Task
Search the listing below, and show each line that includes the word "txBatch".

Task input
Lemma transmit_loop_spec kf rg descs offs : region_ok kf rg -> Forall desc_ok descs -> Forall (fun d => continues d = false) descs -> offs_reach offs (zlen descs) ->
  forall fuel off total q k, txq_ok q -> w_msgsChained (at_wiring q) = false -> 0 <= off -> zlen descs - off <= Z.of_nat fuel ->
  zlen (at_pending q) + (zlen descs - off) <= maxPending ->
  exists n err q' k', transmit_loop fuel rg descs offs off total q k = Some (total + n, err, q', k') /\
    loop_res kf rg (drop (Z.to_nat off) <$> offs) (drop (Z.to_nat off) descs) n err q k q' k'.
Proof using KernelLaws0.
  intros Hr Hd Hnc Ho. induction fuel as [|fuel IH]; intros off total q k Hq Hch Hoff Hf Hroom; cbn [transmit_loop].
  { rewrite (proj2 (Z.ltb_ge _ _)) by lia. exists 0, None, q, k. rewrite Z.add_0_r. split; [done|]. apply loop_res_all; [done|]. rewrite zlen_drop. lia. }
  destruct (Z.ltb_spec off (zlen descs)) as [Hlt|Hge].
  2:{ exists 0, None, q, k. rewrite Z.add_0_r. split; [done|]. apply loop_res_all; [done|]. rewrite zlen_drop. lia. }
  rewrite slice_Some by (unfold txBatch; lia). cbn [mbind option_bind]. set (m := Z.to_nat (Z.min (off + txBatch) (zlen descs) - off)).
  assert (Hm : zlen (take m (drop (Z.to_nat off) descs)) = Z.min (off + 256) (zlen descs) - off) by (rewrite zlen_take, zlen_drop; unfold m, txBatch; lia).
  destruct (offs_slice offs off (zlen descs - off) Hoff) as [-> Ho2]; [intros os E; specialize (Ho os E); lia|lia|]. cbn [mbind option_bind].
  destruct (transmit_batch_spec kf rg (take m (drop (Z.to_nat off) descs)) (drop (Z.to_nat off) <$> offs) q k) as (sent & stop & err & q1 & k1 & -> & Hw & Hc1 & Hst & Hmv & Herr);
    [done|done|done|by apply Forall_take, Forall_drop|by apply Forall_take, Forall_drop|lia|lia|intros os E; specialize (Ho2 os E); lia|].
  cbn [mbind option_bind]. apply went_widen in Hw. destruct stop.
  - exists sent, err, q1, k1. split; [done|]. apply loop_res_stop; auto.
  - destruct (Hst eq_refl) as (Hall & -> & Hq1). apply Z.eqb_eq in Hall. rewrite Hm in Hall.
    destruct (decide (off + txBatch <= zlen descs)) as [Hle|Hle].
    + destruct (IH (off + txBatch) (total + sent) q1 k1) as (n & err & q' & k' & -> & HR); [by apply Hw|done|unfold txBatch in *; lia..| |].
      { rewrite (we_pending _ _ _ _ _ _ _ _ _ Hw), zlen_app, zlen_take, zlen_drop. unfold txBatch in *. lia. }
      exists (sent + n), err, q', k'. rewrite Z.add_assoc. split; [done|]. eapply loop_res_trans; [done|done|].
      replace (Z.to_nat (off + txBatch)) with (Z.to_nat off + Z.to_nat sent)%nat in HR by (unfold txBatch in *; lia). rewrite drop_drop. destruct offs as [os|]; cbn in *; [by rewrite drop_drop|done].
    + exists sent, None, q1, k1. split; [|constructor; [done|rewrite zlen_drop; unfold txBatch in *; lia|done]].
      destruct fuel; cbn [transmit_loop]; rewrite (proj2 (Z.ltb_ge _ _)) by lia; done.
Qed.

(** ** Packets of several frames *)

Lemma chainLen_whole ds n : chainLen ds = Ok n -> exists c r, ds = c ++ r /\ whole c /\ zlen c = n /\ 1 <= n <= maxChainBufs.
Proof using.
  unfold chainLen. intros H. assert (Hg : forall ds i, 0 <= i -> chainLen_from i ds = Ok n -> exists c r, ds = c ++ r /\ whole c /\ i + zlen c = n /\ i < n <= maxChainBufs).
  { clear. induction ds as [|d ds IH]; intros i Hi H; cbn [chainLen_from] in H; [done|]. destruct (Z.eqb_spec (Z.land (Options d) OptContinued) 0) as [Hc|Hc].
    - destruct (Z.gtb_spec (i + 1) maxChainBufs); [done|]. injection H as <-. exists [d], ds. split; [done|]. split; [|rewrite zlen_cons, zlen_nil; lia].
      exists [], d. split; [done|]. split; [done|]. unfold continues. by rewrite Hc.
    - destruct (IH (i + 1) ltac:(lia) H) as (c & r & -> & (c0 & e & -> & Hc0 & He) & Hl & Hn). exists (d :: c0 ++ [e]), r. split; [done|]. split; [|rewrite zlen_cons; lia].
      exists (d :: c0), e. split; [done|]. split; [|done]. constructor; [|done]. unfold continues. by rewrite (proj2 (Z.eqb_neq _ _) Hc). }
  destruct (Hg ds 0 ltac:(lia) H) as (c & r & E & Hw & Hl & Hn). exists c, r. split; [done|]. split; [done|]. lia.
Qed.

Answer section
  rewrite slice_Some by (unfold txBatch; lia). cbn [mbind option_bind]. set (m := Z.to_nat (Z.min (off + txBatch) (zlen descs) - off)).
  assert (Hm : zlen (take m (drop (Z.to_nat off) descs)) = Z.min (off + 256) (zlen descs) - off) by (rewrite zlen_take, zlen_drop; unfold m, txBatch; lia).
    destruct (decide (off + txBatch <= zlen descs)) as [Hle|Hle].
    + destruct (IH (off + txBatch) (total + sent) q1 k1) as (n & err & q' & k' & -> & HR); [by apply Hw|done|unfold txBatch in *; lia..| |].
      { rewrite (we_pending _ _ _ _ _ _ _ _ _ Hw), zlen_app, zlen_take, zlen_drop. unfold txBatch in *. lia. }
      replace (Z.to_nat (off + txBatch)) with (Z.to_nat off + Z.to_nat sent)%nat in HR by (unfold txBatch in *; lia). rewrite drop_drop. destruct offs as [os|]; cbn in *; [by rewrite drop_drop|done].
    + exists sent, None, q1, k1. split; [|constructor; [done|rewrite zlen_drop; unfold txBatch in *; lia|done]].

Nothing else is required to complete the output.